Definition jsonZst : bytes := go ".json.zst".
Definition RegistryEnvelopeMagic : bytes := [x47; x42; x52; x31].
Definition registryEnvelopeHeaderSize : Z := 4 + 32.

Definition localManifestCompressor : Zstd.ZstdCompressor :=
  Zstd.NewZstdCompressorWithLimit 1 1 MaxManifestDecompressedSize (Some ErrManifestDecompressedTooLarge).

Definition ManifestFilePath (metaDir cloudID : bytes) (ts : Z) (deviceID : bytes) : bytes :=
  FpJoin [ManifestDir metaDir cloudID; FormatInt (unix ts) ++ go "_" ++ deviceID ++ jsonZst].

Section Ops.
Context `{AE : AEAD, ZS : Zstd, SH : Sha256, HK : Hkdf} `{J : Json} `{U : Uuid} `{RF : Rfc3339} `{RFF : Rfc3339Format}.

(** ** Saving *)

Definition envelope (payload : bytes) : bytes := RegistryEnvelopeMagic ++ sha256 payload ++ payload.

(** The commit loop: [n] attempts are left, all but the first under a random
    suffix. *)
Fixpoint commit_loop (n : nat) (retry : bool) (path staging ent : bytes) : eff world merr (bytes * bytes) :=
  let candidate :=
    if retry then
      match rand_read 3 ent with
      | Some (b, ent') => Some (TrimSuffix path jsonZst ++ go "_" ++ hex_encode b ++ jsonZst, ent')
      | None => None
      end
    else Some (path, ent) in
  match candidate with
  | None => _ ← attempt (Remove staging); throw MRand
  | Some (cand, ent') =>
      match n with
      | O => _ ← attempt (Remove staging); throw MConflict
      | S n' =>
          r ← attempt (CommitFileNoReplace staging cand);
          match r with
          | Ok _ => mret (cand, ent')
          | Err EEXIST => commit_loop n' true path staging ent'
          | Err e => _ ← attempt (Remove staging); throw (MCommit e)
          end
      end
  end.

(** The payload: compressed, and encrypted when there is a key. *)
Definition manifest_payload (m : Manifest) (encryptKey ent : bytes) : result merr (bytes * bytes) :=
  let compressed := Zstd.Compress localManifestCompressor (json_marshal m) in
  if 0 <? blen encryptKey then
    match EncryptManifest compressed encryptKey ent with
    | Ok r => Ok r
    | Err e => Err (MEncrypt e)
    end
  else Ok (compressed, ent).
(* ===== verification/Hook.v ===== *)
(** Hook: the registered decryption hook of manifests ([ManifestDecryptHook],
    [SetManifestDecryptHook] and [GetManifestDecryptHook] of
    [simple/manifest.go]).

    [ManifestIO] takes the hook as an argument of every load.  Here it is a
    cell beside the disk that a load reads when it comes to the encrypted
    payload, as the code does under its read lock. *)

From S2P Require Import Prelude GoStr Externs Compress Crypto FS BlobStore Manifest CloudID ManifestIO.
From stdpp Require Import base list gmap strings.
From Stdlib.Strings Require Import Byte.
Local Open Scope Z_scope.

Definition hook := bytes -> option bytes.

(** The package's variable and the disk. *)
Record program := Program { pg_hook : option hook; pg_disk : world }.

Section Ops.
Context `{AE : AEAD, ZS : Zstd, SH : Sha256, HK : Hkdf} `{J : Json} `{U : Uuid} `{RF : Rfc3339} `{RFF : Rfc3339Format}.

Definition SetManifestDecryptHook {E} (fn : option hook) : eff program E unit := modify (fun p => Program fn (pg_disk p)).
Definition GetManifestDecryptHook {E} : eff program E (option hook) := gets pg_hook.

Definition on_files {E A} : eff world E A -> eff program E A := zoom pg_disk (fun w p => Program (pg_hook p) w).

Definition LoadManifest (path : bytes) : eff program merr Manifest :=
  data ← on_files (wrap_err MRead (ReadFile path));
  _ ← on_files (if isGBREnvelope data then mret tt else verifyManifestChecksum path data);
  h ← GetManifestDecryptHook;
  match LoadManifestFromData h data with
  | Ok m => mret m
  | Err e => throw e
  end.

Definition SaveManifestWithKey (metaDir : bytes) (m : Manifest) (encryptKey : bytes) (now : Z) (ent : bytes) : eff program merr (bytes * bytes) :=
  on_files (ManifestIO.SaveManifestWithKey metaDir m encryptKey now ent).
End Ops.

(** * Facts *)

Section Facts.
Context `{AE : AEAD, ZS : Zstd, SH : Sha256, HK : Hkdf} `{J : Json} `{U : Uuid} `{RF : Rfc3339} `{RFF : Rfc3339Format}.
Context `{AES : !AEADSpec AE, ZSS : !ZstdSpec ZS, SHS : !Sha256Spec SH, HKS : !HkdfSpec HK, JS : !JsonSpec J}.

(** A load with the hook in the cell is one with that hook as its argument. *)
Lemma load_registered path p : LoadManifest path p = let '(r, w) := ManifestIO.LoadManifest (pg_hook p) path (pg_disk p) in (r, Program (pg_hook p) w).
Proof.
  unfold LoadManifest, ManifestIO.LoadManifest, on_files, GetManifestDecryptHook, zoom, gets, mbind, eff_bind, mret, eff_ret. cbn.
  destruct (wrap_err MRead (ReadFile path) (pg_disk p)) as [[d|e] w1]; cbn; [|done].
  destruct (isGBREnvelope d); [|destruct (verifyManifestChecksum path d w1) as [[u|e] w2]]; cbn; try done;
    by destruct (LoadManifestFromData (pg_hook p) d).
Qed.

Corollary load_loaded path p : (LoadManifest path p).1 = (ManifestIO.LoadManifest (pg_hook p) path (pg_disk p)).1.
Proof. rewrite load_registered. by destruct (ManifestIO.LoadManifest _ _ _). Qed.

(** What a registered hook decides.  A manifest saved with a key, when nothing
    fails and its name is free, loads back equal in a program that has
    registered the hook of that key, whatever hook was there before; once the
    hook is cleared, the same file is refused with [ErrNoManifestDecryptHook]. *)
Theorem hook_decides_loading h0 metaDir m key now ent w : loadable m -> 0 < blen key -> IVSize <= blen ent ->
  validateCloudID (manifest_cloudID m) = None -> validateCloudID (m_DeviceID m) = None -> calm w ->
  w_files w !! ManifestFilePath metaDir (manifest_cloudID m) (manifest_time m now) (m_DeviceID m) = None ->
  exists path e' w', SaveManifestWithKey metaDir m key now ent (Program h0 w) = (Ok (path, e'), Program h0 w') /\
    (LoadManifest path (SetManifestDecryptHook (E := merr) (Some (key_hook key)) (Program h0 w')).2).1 = Ok m /\
    (LoadManifest path (SetManifestDecryptHook (E := merr) None (Program h0 w')).2).1 = Err MNoHook.
Proof.
  intros Hm Hk He Hcid Hdid Hc Hfree.
  pose proof (wp_Save_calm (Some (key_hook key)) metaDir m key now ent w Hm Hcid Hdid (or_intror (conj eq_refl He)) Hc) as Hs.
  unfold wp in Hs. unfold SaveManifestWithKey, on_files, zoom. cbn [pg_disk pg_hook].
  destruct (ManifestIO.SaveManifestWithKey metaDir m key now ent w) as [r w'] eqn:E. cbn [fst snd] in Hs. destruct Hs as (Hc' & Hf & Hok).
  destruct (Hf Hfree) as [[e' ->] _]. destruct (Hok _ _ eq_refl) as (payload & ent1 & t & Ep & Hw & Hl).
  eexists _, e', w'. split; [done |]. rewrite !load_loaded. cbn [SetManifestDecryptHook modify fst snd pg_hook pg_disk].
  rewrite !(LoadManifest_calm _ _ w' _ t Hc' Hw (proj1 (envelope_strip payload))), Hl.
  by rewrite (load_payload_unhooked m key ent payload ent1 Hk Ep).
Qed.
End Facts.

(** A witness, at the save of [ManifestIO]. *)
Module HookWitness.
Import Toy SaveWitness.
#[local] Existing Instances toy_json toy_json_spec save_uuid save_parse save_format.

Lemma hook_decides_loading_witness :
  exists path e' w', SaveManifestWithKey (go "/r") (man 7) key 0 ent (Program None empty_world) = (Ok (path, e'), Program None w') /\
    (LoadManifest path (SetManifestDecryptHook (E := merr) (Some (key_hook key)) (Program None w')).2).1 = Ok (man 7) /\
    (LoadManifest path (SetManifestDecryptHook (E := merr) None (Program None w')).2).1 = Err MNoHook.
Proof.
  apply (hook_decides_loading None (go "/r") (man 7) key 0 ent empty_world man_loadable); by vm_compute.
Defined.
End HookWitness.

* * * * *

ASSIGNED TASK —
Proceeding from the line containing "b ++ jsonZst, ent')" through the line containing "path staging ent'", transcribe the lines above exactly, both end lines included.

WRITTEN RESPONSE —
      | Some (b, ent') => Some (TrimSuffix path jsonZst ++ go "_" ++ hex_encode b ++ jsonZst, ent')
      | None => None
      end
    else Some (path, ent) in
  match candidate with
  | None => _ ← attempt (Remove staging); throw MRand
  | Some (cand, ent') =>
      match n with
      | O => _ ← attempt (Remove staging); throw MConflict
      | S n' =>
          r ← attempt (CommitFileNoReplace staging cand);
          match r with
          | Ok _ => mret (cand, ent')
          | Err EEXIST => commit_loop n' true path staging ent'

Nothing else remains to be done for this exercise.